# Problem statement:
Return, exactly and in full, the lines of the records below starting at the one with "intros Hk HX" and ending at the one with "destruct sent; cbn", and no other lines.

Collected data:
• • • • •

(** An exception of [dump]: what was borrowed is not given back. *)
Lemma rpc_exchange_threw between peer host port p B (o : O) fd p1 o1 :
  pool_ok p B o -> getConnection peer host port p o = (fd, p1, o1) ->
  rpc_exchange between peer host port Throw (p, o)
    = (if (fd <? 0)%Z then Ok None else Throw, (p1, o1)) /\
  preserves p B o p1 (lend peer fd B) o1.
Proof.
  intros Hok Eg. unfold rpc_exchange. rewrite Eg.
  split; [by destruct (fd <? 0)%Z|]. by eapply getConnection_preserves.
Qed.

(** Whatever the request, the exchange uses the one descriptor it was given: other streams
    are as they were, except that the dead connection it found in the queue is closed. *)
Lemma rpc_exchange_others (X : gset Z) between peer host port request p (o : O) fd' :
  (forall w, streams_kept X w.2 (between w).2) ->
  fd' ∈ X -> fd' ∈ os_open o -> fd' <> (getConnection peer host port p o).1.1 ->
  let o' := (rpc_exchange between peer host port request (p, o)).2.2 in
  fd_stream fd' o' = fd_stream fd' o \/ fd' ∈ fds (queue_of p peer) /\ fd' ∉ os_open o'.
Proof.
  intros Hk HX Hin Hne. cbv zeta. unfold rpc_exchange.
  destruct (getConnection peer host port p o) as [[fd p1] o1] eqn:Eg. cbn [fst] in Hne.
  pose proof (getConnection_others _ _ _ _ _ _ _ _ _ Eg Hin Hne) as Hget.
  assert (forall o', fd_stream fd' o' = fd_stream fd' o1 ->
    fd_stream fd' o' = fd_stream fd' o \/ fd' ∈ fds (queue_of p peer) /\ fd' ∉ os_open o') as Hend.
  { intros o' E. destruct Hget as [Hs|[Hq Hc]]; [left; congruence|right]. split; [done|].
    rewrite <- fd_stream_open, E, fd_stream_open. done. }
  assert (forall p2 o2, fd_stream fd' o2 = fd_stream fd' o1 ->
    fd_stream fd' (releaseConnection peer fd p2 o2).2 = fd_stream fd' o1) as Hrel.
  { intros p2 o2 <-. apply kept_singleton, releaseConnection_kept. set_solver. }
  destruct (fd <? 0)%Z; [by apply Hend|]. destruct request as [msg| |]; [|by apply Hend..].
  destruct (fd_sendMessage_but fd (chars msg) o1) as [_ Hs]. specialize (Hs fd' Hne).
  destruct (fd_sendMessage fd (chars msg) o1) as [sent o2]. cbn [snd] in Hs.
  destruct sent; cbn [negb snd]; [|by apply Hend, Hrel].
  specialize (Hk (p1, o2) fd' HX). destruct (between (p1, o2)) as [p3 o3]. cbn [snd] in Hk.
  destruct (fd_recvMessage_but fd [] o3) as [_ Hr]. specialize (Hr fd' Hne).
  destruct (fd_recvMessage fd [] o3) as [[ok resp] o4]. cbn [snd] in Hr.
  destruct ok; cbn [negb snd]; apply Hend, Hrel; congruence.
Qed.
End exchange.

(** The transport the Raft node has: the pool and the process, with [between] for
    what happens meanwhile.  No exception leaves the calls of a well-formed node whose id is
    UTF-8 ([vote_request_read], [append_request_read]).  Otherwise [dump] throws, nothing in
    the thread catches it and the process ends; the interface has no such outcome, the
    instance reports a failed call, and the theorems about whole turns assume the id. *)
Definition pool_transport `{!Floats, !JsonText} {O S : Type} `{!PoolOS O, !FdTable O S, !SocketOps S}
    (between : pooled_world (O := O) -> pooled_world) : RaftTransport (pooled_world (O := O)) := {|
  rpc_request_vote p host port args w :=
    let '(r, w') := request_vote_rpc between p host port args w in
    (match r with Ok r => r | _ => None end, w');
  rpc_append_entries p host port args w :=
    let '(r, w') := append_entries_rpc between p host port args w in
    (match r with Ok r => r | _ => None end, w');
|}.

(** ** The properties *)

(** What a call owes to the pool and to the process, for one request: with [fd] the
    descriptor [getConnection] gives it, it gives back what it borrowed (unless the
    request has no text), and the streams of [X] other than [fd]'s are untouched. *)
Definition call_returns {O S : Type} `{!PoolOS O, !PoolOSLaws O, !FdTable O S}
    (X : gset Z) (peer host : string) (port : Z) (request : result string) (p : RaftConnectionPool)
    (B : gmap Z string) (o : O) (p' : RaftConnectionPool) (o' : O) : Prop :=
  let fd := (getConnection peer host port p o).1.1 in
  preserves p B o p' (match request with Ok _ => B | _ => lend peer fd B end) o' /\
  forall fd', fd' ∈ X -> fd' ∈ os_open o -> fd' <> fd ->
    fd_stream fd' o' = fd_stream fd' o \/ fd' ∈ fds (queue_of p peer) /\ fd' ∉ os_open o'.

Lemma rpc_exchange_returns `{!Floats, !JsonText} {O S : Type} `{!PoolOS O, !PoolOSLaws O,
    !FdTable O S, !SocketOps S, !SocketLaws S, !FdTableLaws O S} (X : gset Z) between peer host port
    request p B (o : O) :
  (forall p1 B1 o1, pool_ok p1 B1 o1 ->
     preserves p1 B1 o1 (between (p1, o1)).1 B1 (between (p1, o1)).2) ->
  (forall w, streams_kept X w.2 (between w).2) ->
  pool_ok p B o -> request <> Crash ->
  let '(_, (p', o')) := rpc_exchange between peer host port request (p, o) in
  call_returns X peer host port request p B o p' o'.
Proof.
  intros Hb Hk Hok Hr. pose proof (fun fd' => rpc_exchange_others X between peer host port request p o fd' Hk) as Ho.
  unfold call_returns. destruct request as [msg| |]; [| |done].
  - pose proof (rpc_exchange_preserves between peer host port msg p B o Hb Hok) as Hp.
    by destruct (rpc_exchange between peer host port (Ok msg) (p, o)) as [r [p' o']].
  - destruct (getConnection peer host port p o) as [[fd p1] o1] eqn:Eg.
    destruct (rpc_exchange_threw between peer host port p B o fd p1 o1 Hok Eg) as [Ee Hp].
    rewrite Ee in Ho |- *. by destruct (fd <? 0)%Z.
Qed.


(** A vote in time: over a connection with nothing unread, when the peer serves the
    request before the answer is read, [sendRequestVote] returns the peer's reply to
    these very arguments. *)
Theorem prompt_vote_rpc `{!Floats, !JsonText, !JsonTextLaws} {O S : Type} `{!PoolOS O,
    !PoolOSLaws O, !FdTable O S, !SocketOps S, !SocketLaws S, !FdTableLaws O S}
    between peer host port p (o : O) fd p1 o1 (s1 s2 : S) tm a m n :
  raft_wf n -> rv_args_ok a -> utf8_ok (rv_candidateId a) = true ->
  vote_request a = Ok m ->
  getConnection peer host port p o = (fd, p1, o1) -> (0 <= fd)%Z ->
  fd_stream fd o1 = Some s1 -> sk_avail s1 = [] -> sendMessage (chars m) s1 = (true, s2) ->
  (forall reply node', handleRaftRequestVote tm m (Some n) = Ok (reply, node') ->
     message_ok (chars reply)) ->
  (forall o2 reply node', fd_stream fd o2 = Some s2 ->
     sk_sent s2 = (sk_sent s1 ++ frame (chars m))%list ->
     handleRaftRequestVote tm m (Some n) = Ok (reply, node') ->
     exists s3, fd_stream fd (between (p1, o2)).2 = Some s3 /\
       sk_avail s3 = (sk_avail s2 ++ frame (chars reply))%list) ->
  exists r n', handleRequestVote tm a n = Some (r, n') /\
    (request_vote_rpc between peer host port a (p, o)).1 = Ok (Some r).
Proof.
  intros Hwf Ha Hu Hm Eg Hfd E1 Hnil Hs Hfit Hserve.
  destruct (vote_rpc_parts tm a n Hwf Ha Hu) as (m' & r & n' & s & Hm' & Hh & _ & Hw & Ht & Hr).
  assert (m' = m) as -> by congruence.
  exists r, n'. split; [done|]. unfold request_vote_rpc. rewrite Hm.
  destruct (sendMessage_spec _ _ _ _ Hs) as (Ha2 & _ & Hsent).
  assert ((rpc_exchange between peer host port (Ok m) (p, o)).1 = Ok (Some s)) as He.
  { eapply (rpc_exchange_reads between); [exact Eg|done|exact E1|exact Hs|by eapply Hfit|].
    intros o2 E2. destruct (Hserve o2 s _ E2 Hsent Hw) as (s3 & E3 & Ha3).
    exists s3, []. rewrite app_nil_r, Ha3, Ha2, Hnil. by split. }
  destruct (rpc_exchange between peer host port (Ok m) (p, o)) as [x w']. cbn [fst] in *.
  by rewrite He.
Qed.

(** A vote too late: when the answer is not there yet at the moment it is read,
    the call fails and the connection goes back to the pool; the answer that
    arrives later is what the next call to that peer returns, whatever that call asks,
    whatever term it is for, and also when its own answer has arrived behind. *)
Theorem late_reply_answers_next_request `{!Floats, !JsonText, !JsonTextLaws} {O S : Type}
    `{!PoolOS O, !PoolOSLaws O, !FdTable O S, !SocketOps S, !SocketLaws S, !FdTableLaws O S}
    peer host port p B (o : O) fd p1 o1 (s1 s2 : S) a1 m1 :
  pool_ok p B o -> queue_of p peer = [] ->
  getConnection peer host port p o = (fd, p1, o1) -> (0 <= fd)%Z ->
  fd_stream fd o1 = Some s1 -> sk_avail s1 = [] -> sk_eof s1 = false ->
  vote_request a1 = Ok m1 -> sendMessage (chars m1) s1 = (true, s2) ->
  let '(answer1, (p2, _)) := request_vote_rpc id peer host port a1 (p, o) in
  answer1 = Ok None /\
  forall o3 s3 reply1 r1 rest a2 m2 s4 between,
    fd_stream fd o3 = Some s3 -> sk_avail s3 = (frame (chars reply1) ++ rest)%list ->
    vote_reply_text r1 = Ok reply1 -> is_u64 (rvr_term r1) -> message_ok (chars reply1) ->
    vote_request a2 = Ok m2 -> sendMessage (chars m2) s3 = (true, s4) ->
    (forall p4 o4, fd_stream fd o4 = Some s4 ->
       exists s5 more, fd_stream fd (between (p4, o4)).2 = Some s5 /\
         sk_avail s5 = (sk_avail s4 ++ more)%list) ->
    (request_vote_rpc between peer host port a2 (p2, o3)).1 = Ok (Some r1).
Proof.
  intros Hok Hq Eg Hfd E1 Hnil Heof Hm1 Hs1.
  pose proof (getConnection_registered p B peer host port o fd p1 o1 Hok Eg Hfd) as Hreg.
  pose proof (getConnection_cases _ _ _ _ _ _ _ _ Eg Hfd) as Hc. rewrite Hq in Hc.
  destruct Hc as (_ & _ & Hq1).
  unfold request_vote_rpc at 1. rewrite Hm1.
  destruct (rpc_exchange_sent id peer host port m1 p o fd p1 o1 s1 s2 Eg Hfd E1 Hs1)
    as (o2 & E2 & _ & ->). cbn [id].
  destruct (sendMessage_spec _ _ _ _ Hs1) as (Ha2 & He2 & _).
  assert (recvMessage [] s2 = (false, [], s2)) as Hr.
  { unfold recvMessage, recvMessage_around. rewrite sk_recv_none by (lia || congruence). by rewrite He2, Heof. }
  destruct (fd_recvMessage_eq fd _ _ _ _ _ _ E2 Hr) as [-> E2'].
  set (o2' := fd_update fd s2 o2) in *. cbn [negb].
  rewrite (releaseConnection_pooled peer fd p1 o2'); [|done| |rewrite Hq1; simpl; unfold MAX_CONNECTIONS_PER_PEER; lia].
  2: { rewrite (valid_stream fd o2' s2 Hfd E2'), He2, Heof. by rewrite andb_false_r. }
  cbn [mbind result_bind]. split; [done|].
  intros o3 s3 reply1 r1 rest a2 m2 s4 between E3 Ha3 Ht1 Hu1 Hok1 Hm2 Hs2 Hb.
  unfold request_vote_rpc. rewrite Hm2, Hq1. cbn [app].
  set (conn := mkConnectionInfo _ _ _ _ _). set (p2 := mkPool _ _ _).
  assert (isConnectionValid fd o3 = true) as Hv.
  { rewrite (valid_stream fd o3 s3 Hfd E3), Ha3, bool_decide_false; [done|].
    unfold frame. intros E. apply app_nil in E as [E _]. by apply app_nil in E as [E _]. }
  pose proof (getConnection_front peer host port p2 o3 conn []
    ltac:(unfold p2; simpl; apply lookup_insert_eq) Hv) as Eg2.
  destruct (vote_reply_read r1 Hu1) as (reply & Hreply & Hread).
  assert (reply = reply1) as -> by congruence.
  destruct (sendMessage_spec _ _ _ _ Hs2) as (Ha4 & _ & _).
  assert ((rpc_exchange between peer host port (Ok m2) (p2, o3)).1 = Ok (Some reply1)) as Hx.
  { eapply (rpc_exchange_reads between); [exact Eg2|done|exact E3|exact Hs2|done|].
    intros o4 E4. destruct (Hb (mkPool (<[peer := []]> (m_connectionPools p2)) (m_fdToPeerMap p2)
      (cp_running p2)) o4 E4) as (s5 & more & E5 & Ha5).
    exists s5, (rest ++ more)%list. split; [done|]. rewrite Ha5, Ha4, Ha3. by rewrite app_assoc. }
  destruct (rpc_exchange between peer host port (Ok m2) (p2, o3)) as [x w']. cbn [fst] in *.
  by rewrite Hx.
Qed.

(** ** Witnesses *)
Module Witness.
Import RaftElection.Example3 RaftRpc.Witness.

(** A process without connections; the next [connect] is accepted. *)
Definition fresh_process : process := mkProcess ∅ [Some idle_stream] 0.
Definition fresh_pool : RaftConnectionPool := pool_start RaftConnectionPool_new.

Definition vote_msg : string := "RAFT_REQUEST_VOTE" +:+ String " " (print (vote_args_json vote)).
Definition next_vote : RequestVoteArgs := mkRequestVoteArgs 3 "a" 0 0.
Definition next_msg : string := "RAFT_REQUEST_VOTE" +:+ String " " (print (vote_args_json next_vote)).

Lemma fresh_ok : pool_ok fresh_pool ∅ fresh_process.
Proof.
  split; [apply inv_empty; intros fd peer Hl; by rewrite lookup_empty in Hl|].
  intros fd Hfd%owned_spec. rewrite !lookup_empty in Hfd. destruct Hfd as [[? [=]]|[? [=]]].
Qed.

• • • • •

# Answer section:
  intros Hk HX Hin Hne. cbv zeta. unfold rpc_exchange.
  destruct (getConnection peer host port p o) as [[fd p1] o1] eqn:Eg. cbn [fst] in Hne.
  pose proof (getConnection_others _ _ _ _ _ _ _ _ _ Eg Hin Hne) as Hget.
  assert (forall o', fd_stream fd' o' = fd_stream fd' o1 ->
    fd_stream fd' o' = fd_stream fd' o \/ fd' ∈ fds (queue_of p peer) /\ fd' ∉ os_open o') as Hend.
  { intros o' E. destruct Hget as [Hs|[Hq Hc]]; [left; congruence|right]. split; [done|].
    rewrite <- fd_stream_open, E, fd_stream_open. done. }
  assert (forall p2 o2, fd_stream fd' o2 = fd_stream fd' o1 ->
    fd_stream fd' (releaseConnection peer fd p2 o2).2 = fd_stream fd' o1) as Hrel.
  { intros p2 o2 <-. apply kept_singleton, releaseConnection_kept. set_solver. }
  destruct (fd <? 0)%Z; [by apply Hend|]. destruct request as [msg| |]; [|by apply Hend..].
  destruct (fd_sendMessage_but fd (chars msg) o1) as [_ Hs]. specialize (Hs fd' Hne).
  destruct (fd_sendMessage fd (chars msg) o1) as [sent o2]. cbn [snd] in Hs.
  destruct sent; cbn [negb snd]; [|by apply Hend, Hrel].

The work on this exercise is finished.